Потом, оторвавшись от круглого толстого облака, сверкнула в небе светлая, как будто серебряная, точка. Она все увеличивалась. Вот уже у нее обозначились две пары распластанных крыльев… Вот уже вспыхнули на крыльях две пятиконечные звездочки…
И весь аэроплан, могучий и красивый, быстрее, чем самый быстрый паровоз, но легче, чем самый быстролетный степной орел, с веселым рокотом сильных моторов плавно пронесся над темным лесом, над пустынным разъездом и над Тихой речкой, у берега которой сидели ребятишки.
— Далеко полетел! — тихо сказал Петька, не отрывая глаз от удаляющегося аэроплана.
— В дальние страны! — сказал Васька и вспомнил недавний хороший сон. — Они, аэропланы, всегда летают только в дальние. В ближние что? В ближние и на лошади можно доехать. Аэропланы — в дальние. Мы, когда вырастем, Петька, то тоже — в дальние. Там есть и города, и огромнющие заводы, и большущие вокзалы. А у нас нет.
— У нас нет, — согласился Петька. — У нас только один разъезд да Алешино, да больше ничего…

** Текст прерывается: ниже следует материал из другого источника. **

Lemma main_loop_stopped (reads : list (string + error)) (st : repl) :
  running st = false ->
  main_loop reads st = ([Out (Println "Bye!")], Returned st).
Proof. intros Hrun. destruct reads; cbn [main_loop]; now rewrite Hrun. Qed.

Lemma main_loop_returns (reads : list (string + error)) (st st' : repl)
  (out : list call) :
  running st = true ->
  main_loop reads st = (out, Returned st') ->
  running st' = false /\
  exists text,
    inl text ∈ reads /\ (command_of text = "exit" \/ command_of text = "quit").
Proof.
  revert st out; induction reads as [|[text|err] reads IH];
    intros st out Hrun Hret.
  - cbn [main_loop] in Hret. rewrite Hrun in Hret. discriminate.
  - rewrite (main_loop_line text reads st Hrun) in Hret.
    pose proof (feature_Run_state
                  (strings.Split (strings.Trim text cutset) " ") st)
      as (_ & _ & _ & Hkeep).
    fold (command_of text) in Hkeep.
    destruct (feature_Run _ st) as [[out1|out1 p] st1]; [|discriminate].
    cbn [snd] in Hkeep.
    destruct (running st1) eqn:Hrun1.
    + destruct (main_loop reads st1) as [out2 e] eqn:E.
      cbn [fst snd] in Hret. injection Hret as _ ->.
      destruct (IH st1 out2 Hrun1 E) as (Hstop & text' & Hin & Hcmd).
      split; [exact Hstop|]. exists text'. split; [now right|exact Hcmd].
    + rewrite (main_loop_stopped reads st1 Hrun1) in Hret.
      cbn [fst snd] in Hret. injection Hret as _ <-.
      split; [exact Hrun1|]. exists text. split; [left|].
      destruct (String.eqb_spec (command_of text) "exit") as [|Hne1];
        [now left|].
      destruct (String.eqb_spec (command_of text) "quit") as [|Hne2];
        [now right|].
      specialize (Hkeep Hne1 Hne2). congruence.
  - cbn [main_loop] in Hret. rewrite Hrun in Hret. cbn [negb] in Hret.
    destruct (main_loop reads st) as [out2 e] eqn:E.
    injection Hret as _ ->.
    destruct (IH st out2 Hrun E) as (Hstop & text' & Hin & Hcmd).
    split; [exact Hstop|]. exists text'. split; [now right|exact Hcmd].
Qed.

Ребятишки замолчали и, удивленные и обеспокоенные, подняли головы. Гул опять усиливался. Сильная стальная птица возвращалась, опускаясь все ниже. Теперь уже были видны маленькие колеса и светлый блестящий диск сверкающего на солнце пропеллера. Точно играя, машина скользнула, накреняясь на левое крыло, завернула и сделала несколько широких кругов над лесом, над алешинскими лугами, над Тихой речкой, на берегу которой стояли изумленные и обрадованные мальчуганы.
— А ты… а ты говорил: только в дальние, — волнуясь и запинаясь, сказал Петька. — Разве же у нас дальние?

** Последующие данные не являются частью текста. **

Lemma spelling_quality_number (x : number) (f : float) :
  to_float x = Ok f ->
  spelling_quality (Number x)
  = Ok (first_slab spelling_quality_score_to_words_mapping (f * 100)%float).
Proof. intros H. unfold spelling_quality. by rewrite H. Qed.

(** C4. In each of the three tables, two neighbouring slabs share their
    boundary: the lower bound of the slab listed first is the upper bound
    of the slab listed next, so the boundary lies in both. When the score
    given to a classifier is normalised to that boundary, the classifier
    returns the label of the slab listed first, and not the label of the
    slab listed next. *)
Theorem shared_boundary_first_slab_wins
    (classifier : score -> result (option string)) (normalise : float -> float)
    (table : list slab) (i : nat) (upper lower : slab) (x : number) (f : float) :
  (classifier = sentiment_polarity
   /\ normalise = (fun score => (score + 1) / 2 * 100)%float
   /\ table = sentiment_polarity_to_words_mapping)
  \/ (classifier = sentiment_subjectivity
      /\ normalise = (fun score => score * 100)%float
      /\ table = sentiment_subjectivity_to_words_mapping)
  \/ (classifier = spelling_quality
      /\ normalise = (fun score => score * 100)%float
      /\ table = spelling_quality_score_to_words_mapping) ->
  table !! i = Some upper ->
  table !! S i = Some lower ->
  to_float x = Ok f ->
  normalise f = float_of_Z (slab_lower upper) ->
  slab_lower upper = slab_upper lower
  /\ in_slab (normalise f) upper = true
  /\ in_slab (normalise f) lower = true
  /\ classifier (Number x) = Ok (Some (slab_label upper))
  /\ classifier (Number x) <> Ok (Some (slab_label lower)).
Proof.
  intros [(-> & -> & ->) | [(-> & -> & ->) | (-> & -> & ->)]] Hupper Hlower Hf Hn.
  - rewrite (sentiment_polarity_number x f Hf).
    do 8 (destruct i as [|i];
          [ simpl in Hupper, Hlower; simplify_eq; rewrite Hn; by vm_compute | ]);
      done.
  - rewrite (sentiment_subjectivity_number x f Hf).
    do 8 (destruct i as [|i];
          [ simpl in Hupper, Hlower; simplify_eq; rewrite Hn; by vm_compute | ]);
      done.
  - rewrite (spelling_quality_number x f Hf).
    do 8 (destruct i as [|i];
          [ simpl in Hupper, Hlower; simplify_eq; rewrite Hn; by vm_compute | ]);
      done.
Qed.

(** The tie of the polarity table at 99: the score 0.98 (the binary64
    value nearest to it) is normalised to exactly 99. *)
Lemma shared_boundary_first_slab_wins_99 :
  ((0x1.f5c28f5c28f5cp-1 + 1) / 2 * 100)%float = float_of_Z 99
  /\ sentiment_polarity (Number (Float 0x1.f5c28f5c28f5cp-1))
     = Ok (Some "Very positive")
  /\ in_slab ((0x1.f5c28f5c28f5cp-1 + 1) / 2 * 100)%float ("Quite positive", 87, 99)%Z
     = true.
Proof.
  assert (((0x1.f5c28f5c28f5cp-1 + 1) / 2 * 100)%float = float_of_Z 99) as Hn
    by (vm_compute; reflexivity).
  split; [exact Hn|].
  pose proof (shared_boundary_first_slab_wins
                sentiment_polarity (fun score => (score + 1) / 2 * 100)%float
                sentiment_polarity_to_words_mapping 0
                ("Very positive", 99, 100)%Z ("Quite positive", 87, 99)%Z
                (Float 0x1.f5c28f5c28f5cp-1) 0x1.f5c28f5c28f5cp-1%float
                (or_introl (conj eq_refl (conj eq_refl eq_refl)))
                eq_refl eq_refl eq_refl Hn) as (_ & _ & Hlower & Hfirst & _).
  split; [exact Hfirst | exact Hlower].
Defined.

(** The score 0.98 is normalised to exactly 99. *)
Example sentiment_polarity_at_99 :
  ((0x1.f5c28f5c28f5cp-1 + 1) / 2 * 100)%float = 99%float
  /\ sentiment_polarity (Number (Float 0x1.f5c28f5c28f5cp-1))
     = Ok (Some "Very positive").
Proof. by vm_compute. Qed.

(** C5. The polarity scores 1.0, -1.0 and 0.0 are normalised by
    (score + 1) / 2 * 100 to 100, 0 and 50, and the ordered scan of the
    polarity table labels them Very positive, Very negative and Neutral. *)
Theorem sentiment_polarity_concrete :
  sentiment_polarity (Number (Float 1)) = Ok (Some "Very positive")
  /\ sentiment_polarity (Number (Float (-1))) = Ok (Some "Very negative")
  /\ sentiment_polarity (Number (Float 0)) = Ok (Some "Neutral")
  /\ ((1 + 1) / 2 * 100 = 100)%float
  /\ ((-1 + 1) / 2 * 100 = 0)%float
  /\ ((0 + 1) / 2 * 100 = 50)%float.
Proof. by vm_compute. Qed.

(** ** Summarisers *)

(** C8. Each summariser returns its own canonical categories unchanged:
    Positive, Negative and Neutral for the polarity summariser, Subjective
    and Objective for the subjectivity summariser, Good and Bad for the
    spelling summariser; so summarising such a category twice is the same
    as summarising it once. *)
Theorem summarisers_fix_canonical_categories :
  (sentiment_polarity_summarised "Positive" = "Positive"
   /\ sentiment_polarity_summarised "Negative" = "Negative"
   /\ sentiment_polarity_summarised "Neutral" = "Neutral")
  /\ (sentiment_subjectivity_summarised "Subjective" = "Subjective"
      /\ sentiment_subjectivity_summarised "Objective" = "Objective")
  /\ (spelling_quality_summarised "Good" = "Good"
      /\ spelling_quality_summarised "Bad" = "Bad")
  /\ (forall c, c ∈ ["Positive"; "Negative"; "Neutral"] ->
        sentiment_polarity_summarised (sentiment_polarity_summarised c)
        = sentiment_polarity_summarised c)
  /\ (forall c, c ∈ ["Subjective"; "Objective"] ->
        sentiment_subjectivity_summarised (sentiment_subjectivity_summarised c)
        = sentiment_subjectivity_summarised c)
  /\ (forall c, c ∈ ["Good"; "Bad"] ->
        spelling_quality_summarised (spelling_quality_summarised c)
        = spelling_quality_summarised c).
Proof.
  repeat split; try by vm_compute.
  all: intros c Hc; repeat (apply elem_of_cons in Hc as [-> | Hc]; [by vm_compute|]).
  all: by apply elem_of_nil in Hc.
Qed.

(** The summarisers are in fact idempotent on every label. *)
Lemma sentiment_polarity_summarised_idem (label : string) :
  sentiment_polarity_summarised (sentiment_polarity_summarised label)
  = sentiment_polarity_summarised label.
Proof.
  unfold sentiment_polarity_summarised at 2 3.
  destruct (str_in "negative" (lower label)) eqn:Hn; [by vm_compute|].
  destruct (str_in "positive" (lower label)) eqn:Hp; [by vm_compute|].
  unfold sentiment_polarity_summarised. by rewrite Hn, Hp.
Qed.

Lemma sentiment_subjectivity_summarised_idem (label : string) :
  sentiment_subjectivity_summarised (sentiment_subjectivity_summarised label)
  = sentiment_subjectivity_summarised label.
Proof.
  unfold sentiment_subjectivity_summarised at 2 3.
  destruct (str_in "/" label) eqn:Hs.
  - unfold sentiment_subjectivity_summarised. by rewrite Hs.
  - by destruct (str_in "subjective" (lower label)); vm_compute.
Qed.

Lemma spelling_quality_summarised_idem (label : string) :
  spelling_quality_summarised (spelling_quality_summarised label)
  = spelling_quality_summarised label.
Proof.
  unfold spelling_quality_summarised at 2 3.
  by destruct (str_in "good" (lower label)); vm_compute.
Qed.

(** ** Spelling quality *)

(** On binary64 floats, [0 <= f] excludes [f < 0]. *)
Lemma float_ge0_not_lt0 (f : float) :
  (0 <=? f)%float = true -> (f <? 0)%float = false.
Proof.
  rewrite leb_spec, ltb_spec.
  change (Prim2SF 0) with (S754_zero false).
  unfold SFleb, SFltb.
  destruct (Prim2SF f) as [s|s| |s m e]; simpl; try done; by destruct s.
Qed.

Lemma number_ge0_not_lt0 (x : number) :
  number_ge0 x = true -> number_lt0 x = false.
Proof.
  destruct x as [f|z]; simpl.
  - apply float_ge0_not_lt0.
  - intros H%Z.leb_le. by apply Z.ltb_ge.
Qed.

Section SpellingFacts.
Variable word_tokenize : string -> list string.
Variable spellcheck : string -> string * float.

Lemma blank_guard_false (text : string) :
  strip text <> "" ->
  String.eqb text "" || (String.length (strip text) =? 0)%nat = false.
Proof.
  intros Hne. apply orb_false_intro.
  - apply String.eqb_neq. by intros ->.
  - apply Nat.eqb_neq. by destruct (strip text).
Qed.

(** Tokens found in [string.punctuation] leave both counters alone. *)
Lemma check_words_all_punctuation (tokens : list string) (misspelt total : Z) :
  Forall (fun each_word => str_in each_word string_punctuation = true) tokens ->
  check_words spellcheck tokens misspelt total = (misspelt, total).
Proof.
  induction 1 as [|each_word rest Hin _ IH]; cbn [check_words]; [done|].
  by rewrite Hin.
Qed.

(** The number returned is either the ratio, tested non-negative, or the
    integer 0. *)
Lemma spelling_quality_score_Ok (text : string) (v : score) :
  spelling_quality_score word_tokenize spellcheck text = Ok v ->
  v = NotApplicable \/ exists x, v = Number x /\ number_ge0 x = true.
Proof.
  unfold spelling_quality_score.
  destruct (String.eqb text "" || (String.length (strip text) =? 0)%nat);
    [intros [= <-]; by left|].
  destruct (check_words _ _ _ _) as [misspelt total].
  destruct (int_truediv _ _) as [avg|e]; simpl; [|done].
  destruct (float_truediv _ _) as [r|e]; simpl; [|done].
  intros [= <-]. right.
  destruct (0 <=? r)%float eqn:Hr; eexists; split; try reflexivity; done.
Qed.
End SpellingFacts.

(** C1. A text that is not blank and whose tokens all are punctuation
    (the text "." for one) has zero words to check, so its average number
    of words per sentence is zero; the function has no guard for it and
    raises ZeroDivisionError, where NOT_APPLICABLE or zero was asked for. *)
Theorem spelling_quality_score_zero_words_raises
    (word_tokenize : string -> list string)
    (spellcheck : string -> string * float) (text : string) :
  strip text <> "" ->
  Forall (fun each_word => str_in each_word string_punctuation = true)
         (word_tokenize (lower text)) ->
  spelling_quality_score word_tokenize spellcheck text = Raise ZeroDivisionError.
Proof.
  intros Hne Hpunct. unfold spelling_quality_score.
  rewrite blank_guard_false by done.
  rewrite check_words_all_punctuation by done.
  unfold int_truediv.
  destruct (Z.of_nat (count_sentences text) =? 0)%Z; [done|].
  by destruct (Z.of_nat (count_sentences text) <? 0)%Z.
Qed.

(** The text "." under the stand-in tokenizer. *)
Lemma spelling_quality_score_zero_words_raises_dot :
  word_tokenize_spaces "." = ["."]
  /\ count_sentences "." = 1%nat
  /\ spelling_quality_score word_tokenize_spaces spellcheck_exact "."
     = Raise ZeroDivisionError.
Proof.
  split; [reflexivity|]. split; [reflexivity|].
  apply (spelling_quality_score_zero_words_raises word_tokenize_spaces spellcheck_exact ".").
  - discriminate.
  - repeat constructor.
Defined.

(** C9. Whenever the spelling computation completes, its result is the
    NOT_APPLICABLE sentinel or a number that is not negative: the ratio
    is returned only when it passes the test [result >= 0], and the
    integer 0 is returned in its place otherwise. *)
Theorem spelling_quality_score_never_negative
    (word_tokenize : string -> list string)
    (spellcheck : string -> string * float) (text : string) (v : score) :
  spelling_quality_score word_tokenize spellcheck text = Ok v ->
  v = NotApplicable
  \/ exists x, v = Number x /\ number_ge0 x = true /\ number_lt0 x = false.
Proof.
  intros [-> | (x & -> & Hx)]%spelling_quality_score_Ok; [by left|].
  right. exists x. split; [done|]. split; [done|]. by apply number_ge0_not_lt0.
Qed.

(** Six doubtful words in three sentences: the ratio is (2 - 6) / 2 and
    the integer 0 is returned. *)
Lemma spelling_quality_score_never_negative_clamped :
  spelling_quality_score word_tokenize_spaces spellcheck_unsure "teh cat. teh dog. teh end"
  = Ok (Number (Int 0))
  /\ (Number (Int 0) = NotApplicable
      \/ exists x, Number (Int 0) = Number x
                   /\ number_ge0 x = true /\ number_lt0 x = false).
Proof.
  split; [by vm_compute|].
  apply (spelling_quality_score_never_negative
           word_tokenize_spaces spellcheck_unsure "teh cat. teh dog. teh end").
  by vm_compute.
Defined.

(** ** Emojis *)

(** C10. The emoji count is the number of colon-delimited names found in
    the transliterated text, whatever put them there: the text "a :b: c"
    has no emoji glyph (the transliteration leaves it as it is), and yet
    the name b between its two colons is gathered and the count is 1. *)
Theorem count_emojis_counts_literal_colon_names (demojize : string -> string) :
  demojize "a :b: c" = "a :b: c" ->
  gather_emojis demojize "a :b: c" = ["b"]
  /\ count_emojis demojize "a :b: c" = 1%nat
  /\ (0 < count_emojis demojize "a :b: c")%nat.
Proof.
  intros Hplain. unfold count_emojis, gather_emojis. rewrite Hplain.
  by vm_compute.
Qed.

(** With the transliterator that leaves glyph-free text as it is. *)
Lemma count_emojis_counts_literal_colon_names_plain :
  demojize_plain "a :b: c" = "a :b: c"
  /\ count_emojis demojize_plain "a :b: c" = 1%nat.
Proof.
  split; [reflexivity|].
  apply (count_emojis_counts_literal_colon_names demojize_plain). reflexivity.
Defined.

(** ** Alphanumeric and other characters *)

(** A pattern of one character class looks at one character at a time. *)
Lemma scan_char_class (p : ascii -> bool) (c : ascii) (r : string)
    (prev : option ascii) :
  scan (char_class p) 0 prev (String c r)
  = (if p c then [String c ""] else []) ++ scan (char_class p) 0 (Some c) r.
Proof. cbn [scan char_class]. by destruct (p c). Qed.

Lemma scan_char_class_empty (p : ascii -> bool) (prev : option ascii) :
  scan (char_class p) 0 prev "" = [].
Proof. reflexivity. Qed.

Lemma scan_char_class_prev (p : ascii -> bool) (s : string) (prev prev' : option ascii) :
  scan (char_class p) 0 prev s = scan (char_class p) 0 prev' s.
Proof. destruct s; [done|]. by rewrite !scan_char_class. Qed.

Машина опять взвилась кверху и вскоре исчезла, только изредка мелькая в просветах между толстыми розовыми тучами.
«И зачем он над нами кружился?» — думали ребята, торопливо пробираясь к разъезду, чтобы поскорей рассказать, что они видели.
Они были заняты догадками, зачем прилетал аэроплан и что он высматривал, и почти не обратили внимания на одинокий выстрел, глухо раздавшийся где-то далеко позади них.